FIG. 5 is a diagram showing a cross section of an armature core of a permanent magnet used in the first embodiment.

FIG. 6 is a diagram showing a configuration of a first embodiment using the present invention.

FIG. 7 is a diagram showing a flow of lines of magnetic force by an armature coil.

FIG. 8 is a diagram schematically showing the entire configuration of a second embodiment of the present invention.

FIG. 9 is a view showing a core material of a third core portion used in the second embodiment.

FIG. 10 is a diagram showing an outline of the entire configuration of a third embodiment of the present invention.

FIG. 11 is a view showing the shapes of main parts used in the third embodiment.
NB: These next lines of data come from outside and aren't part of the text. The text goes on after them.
(** * The LearnOpenGL camera of surround_view_monitor

    A shallow embedding of [src/include/learnopengl/camera.h], twice.  In
    the first the C++ [float]s are read as real numbers: every arithmetic
    operation is exact, there is no rounding, no infinity and no NaN; the
    geometry of the camera is proved there.  In the second, module [Ieee],
    a float is a real number, an infinity or NaN, with the rules of IEEE 754
    for the last three; what the clamps of the pitch and of the zoom do for
    every value a [float] can take is proved there.  A member function of
    [class Camera] mutates [*this]; here it is a function from the object
    before the call to the object after it, and each assignment of the body
    is one [let] that rebinds the object. *)

From Stdlib Require Import Reals Lra Psatz List Bool.
Import ListNotations.

Set Implicit Arguments.
Open Scope R_scope.

(** ** Comparisons of the source, as booleans *)

Definition Rltb (a b : R) : bool := if Rlt_dec a b then true else false.
Definition Rleb (a b : R) : bool := if Rle_dec a b then true else false.
Definition Rgtb (a b : R) : bool := Rltb b a.
Definition Rgeb (a b : R) : bool := Rleb b a.

Infix "<?" := Rltb (at level 70, no associativity) : R_scope.
Infix "<=?" := Rleb (at level 70, no associativity) : R_scope.
Infix ">?" := Rgtb (at level 70, no associativity) : R_scope.
Infix ">=?" := Rgeb (at level 70, no associativity) : R_scope.

(** ** The part of GLM the camera uses *)

Module glm.

Record vec3 : Type := mk_vec3 { x : R; y : R; z : R }.

Definition zero : vec3 := mk_vec3 0 0 0.

(** [a + b], [a - b] and [v * s] of [glm::vec3], componentwise. *)
Definition add (a b : vec3) : vec3 :=
  mk_vec3 (x a + x b) (y a + y b) (z a + z b).
Definition sub (a b : vec3) : vec3 :=
  mk_vec3 (x a - x b) (y a - y b) (z a - z b).
Definition scale (v : vec3) (s : R) : vec3 :=
  mk_vec3 (x v * s) (y v * s) (z v * s).

Definition dot (a b : vec3) : R := x a * x b + y a * y b + z a * z b.

Definition length (v : vec3) : R := sqrt (dot v v).

(** Modelled from the spec: [glm::cross] belongs to the GLM library, which
    is not among the sources; it is the right-handed cross product, with
    GLM's order of the operands in each component. *)
Definition cross (a b : vec3) : vec3 :=
  mk_vec3 (y a * z b - y b * z a)
          (z a * x b - z b * x a)
          (x a * y b - x b * y a).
FIG. 12 shows a conventional flat-plate linear motor.
It is a figure showing an example.

FIG. 13 is a diagram showing an example of a conventionally known cylindrical linear motor.

[Explanation of symbols]

 Reference Signs List 5 linear motor 6 connecting means 7 rotating motor 11 mover 13 movable shaft 15, 15a, 15b permanent magnet 21, 61 armature core 29, 63 first core 31, 31, second core 53, third core 35, 51 , 71a, 71b Armature coil

──────────────────────────────────────────────────続 き Continuation of the front page (56) References JP-A-49-133811 (JP, A) JP-A-48-12413 (JP, A) JP-A-47-40108 (JP, A) 63087 (JP, U) Shokai 63-63088 (JP, U) Shokai 61-65028 (JP, U) JP-B 54-43164 (JP, B1) (58) Fields investigated (Int. Cl. ⁷ , DB name) H02K 41/00-41/035 H02K 1/00-1/16 H02K 15/00-15/02 H02K 15/04-15/16

Claims (5)

(57) [Claims] 1. A mover in which a ring-shaped permanent magnet radially magnetized is mounted on a movable shaft with an even number of poles, and a plate-like magnetic body having a circular hole inside which is larger than the outer shape of the permanent magnet and having a polygonal outer surface. A plurality of first core portions laminated in the stroke direction of the mover, and a second core portion formed by laminating a plate-like magnetic material in a circumferential direction of the mover around an outer peripheral portion of the first core portion. An armature core, a slot between the first core portion and the first core portion, a ring-shaped armature coil inserted into the slot, and an AC current flowing through the armature coil. A cylindrical linear motor characterized by having a power supply. 2. The armature core further includes a circular hole having an inner diameter larger than an outer diameter of the armature core at a radially outer portion of the slot, and an outer shape having the same shape as the plate-shaped magnetic body. The cylindrical linear motor according to claim 1, wherein a third core portion is provided by laminating plate-shaped magnetic members in a stroke direction of the mover. 3. A mover in which a ring-shaped permanent magnet magnetized radially is mounted on a single pole on a shaft, and a plate-shaped magnetic body having a circular hole larger than the outer shape of the permanent magnet on the inside and a polygonal shape on the outside. An armature having at least a plurality of first core portions laminated in the stroke direction of the mover, and a second core portion laminated on the outer peripheral portion of the first core portion with a magnetic plate in a circumferential direction of the mover. A core, at least two or more ring-shaped armature coils inserted into slots provided between the first core portion and the first core portion, and a DC current flowing through the armature coil; A cylindrical linear motor characterized in that power supplies for generating magnetic fields in opposite directions are provided on the right and left sides. 4. The cylindrical linear motor according to claim 1, wherein a rotary drive device is provided on the movable shaft. 5. The cylindrical linear motor according to claim 1, further comprising a position detector for detecting the position of the mover, and being used as a linear servomotor.